The above estimates have used a BAC level of .10+ in defining the general magnitude of the alcohol-crash problem in the United States. This is because the fatal-crash risk is so high at that level as to become societally unacceptable. This has resulted in extensive societal pressures (including criminal sanctions) to prohibit driving at a BAC of .10+, and at this writing, even at .08+ in 29 states and the District of Columbia and Puerto Rico. The greatly increased risk at BAC= .10+ over that at BAC=.00 is evident simply by comparing the percentage of .10+ drivers in fatal crashes (about 30%) to the percentage of .10+ non-crashed drivers on the road (roughly 3%). This suggests alcohol-crash over-involvement by a factor of ten7.
This is, of course, only a rough estimate. More careful analyses of the relative risk of a fatal crash due to alcohol have been performed over a period of more than 40 years, attempting to account for factors other than alcohol that can influence risk estimates. The latest estimate of relative risk for drivers of age 21 and higher of is of the same order of magnitude as the rough estimate, and also indicates significant risk at lower BACs. In addition, one study found that fatally injured drivers with BACs of .10+ were about 50% more likely to have been responsible for their crash than were drivers at zero BAC8.
Other levels of risk could be used for defining the size of the alcohol-crash problem. For example, defining acceptable risk at the .01+ BAC level would add another 4,300 fatalities to the estimate of approximately 12,500 indicated on page 7, while defining it at the .20+ level would subtract 6,300.
In closing this chapter, we repeat a comment from the 1978 update of the state of knowledge of alcohol and highway safety:
"The above figures, while indicative of a large-scale national problem, do not, of course, prove that alcohol caused the crashes in which drinking was involved. Traffic accidents are probabilistic, with many factors entering into the probability equation. The most that can be said on the basis of epidemiologic evidence is that, on the average, alcohol beyond a certain amount, is associated with increased crash risk." (p. 32)

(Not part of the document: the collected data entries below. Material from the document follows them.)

(* ===== verification/GrayQueue.v ===== *)
(** * The gray queue: [src/src/woomem_mpsc_queue.hpp]

    The bounded queue through which threads hand gray units to a collector worker.
    Positions count all enqueues and dequeues ever made; the slot of a position is
    the position modulo the capacity, and its sequence number says whose turn it
    is: [pos] when a producer may claim it, [pos + 1] when the item of that position
    is published, [pos + Capacity] when the consumer has released it.

    [try_enqueue], [dequeue], [drain] and [empty] are given as executable calls
    without interference, and as a step relation with any number of producers and
    the one consumer, one shared access per step.  [log] and [out] are history
    variables: the items in the order the claims succeeded, and the items the
    consumer returned. *)

From S2P Require Import Prelude.
Open Scope Z_scope.

Module Mpsc.

Record Slot := MkSlot { sequence : Z; item : Z }.

Record Queue := MkQueue {
  m_slots : list Slot;
  m_enqueue_pos : Z;
  m_dequeue_pos : Z;
}.

Definition set_item (x : Z) (sl : Slot) : Slot := MkSlot (sequence sl) x.
Definition set_sequence (n : Z) (sl : Slot) : Slot := MkSlot n (item sl).
Definition set_enqueue_pos (n : Z) (q : Queue) : Queue := MkQueue (m_slots q) n (m_dequeue_pos q).
Definition set_dequeue_pos (n : Z) (q : Queue) : Queue := MkQueue (m_slots q) (m_enqueue_pos q) n.

Abbreviation QM := (M Queue).

Section operations.
Context (Capacity : Z).

Definition MASK : Z := u64 (Capacity - 1).

(** The constructor; an item is not initialised, 0 stands for its content. *)
Definition MpscGrayQueue_ctor : Queue :=
  MkQueue ((λ i, MkSlot i 0) <$> seqZ 0 Capacity) 0 0.

(** [m_slots[pos & MASK]]. *)
Definition slot (q : Queue) (pos : Z) : option Slot := rd (m_slots q) (Z.land pos MASK).

Definition upd_slot (pos : Z) (f : Slot → Slot) (q : Queue) : Queue :=
  match slot q pos with
  | Some sl => MkQueue (wr (m_slots q) (Z.land pos MASK) (f sl)) (m_enqueue_pos q) (m_dequeue_pos q)
  | None => q
  end.

Definition load_slot (pos : Z) : QM Slot :=
  o ← gets (λ q, slot q pos); of_option OutOfBounds o.
Definition store_slot (pos : Z) (f : Slot → Slot) : QM unit :=
  _ ← load_slot pos; modify (upd_slot pos f).
Lemma sweep_loop_spec page g bl pm n : ∀ o s sv fr,
  let os := run_offsets (unit_size_with_head g) n o in
  heap_inv (W s) bl pm → pm !! page = Some (PNormal g) → (∀ x, x ∈ os → x ∈ offsets g) →
  none_gray (W s) page os →
  wp (sweep_loop page (unit_size_with_head g) n (unit_at page o) sv fr)
    (loop_post page (unit_size_with_head g) os s sv fr bl pm) s.
Proof using.
  induction n as [|n IH]; intros o s sv fr os Hinv Hp Hos Hng; cbn [sweep_loop]; wp_steps.
  { split; [done|]. split; [split; try done; by destruct s as [[] ? ? ?]|].
    split; [by intros x h []%not_elem_of_nil|]. split; [by rewrite /= !orb_false_r|].
    split; [by rewrite Z.mul_0_r Z.add_0_r|done]. }
  subst os. cbn [run_offsets] in *. set (os := run_offsets (unit_size_with_head g) n (o + unit_size_with_head g)) in *.
  assert (o ∈ offsets g) as Ho by (apply Hos; constructor).
  assert (o ∉ os) as Hno.
  { intros (k & Hk & ?)%elem_of_run. pose proof (unit_size_with_head_pos g). nia. }
  destruct (unit_header _ _ _ Hinv (unit_at page o) (group_size g)) as [h Hh].
  { exists page, (PNormal g). split; [done|]. split; [done|]. by exists o. }
  eapply wp_read_world; [by apply load_unit_ok|].
  replace (unit_at page o + unit_size_with_head g) with (unit_at page (o + unit_size_with_head g))
    by (rewrite /unit_at; lia).
  assert (∀ x, x ∈ os → x ∈ offsets g) as Hos' by (intros; apply Hos; by constructor).
  case_bool_decide as Hl; [|by apply (sweep_unit_cons _ _ _ _ _ _ _ _ _ _ h); [intros; by apply IH|..]].
  eapply wp_mono; [apply IH; [done|done|done|intros x hx Hx; apply Hng; by constructor]|].
  intros r s' Hpost. assert (doomed (s_round s) h = false) as Hd by (by rewrite /doomed Hl).
  assert (survives (s_round s) h = false) as Hsv by (by rewrite /survives Hl).
  eapply (loop_post_cons page _ o os s s); try done.
  - split; try done. by destruct s as [[] ? ? ?].
  - by rewrite /fate Hl.
  - by rewrite Hsv Z.add_0_r.
  - by rewrite /calls Hd.
  - by rewrite Hd Hsv !orb_false_r.
Qed.
End unit_sweeping.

Thus, the magnitude of the alcohol crash problem at the millennium depends on the level of alcohol-crash risk an informed public is willing to tolerate, given available alternatives to reducing that risk. In any case, the inescapable conclusion is that alcohol-related crashes are a much smaller societal problem at the millennium than they were 20, or even 10, years ago.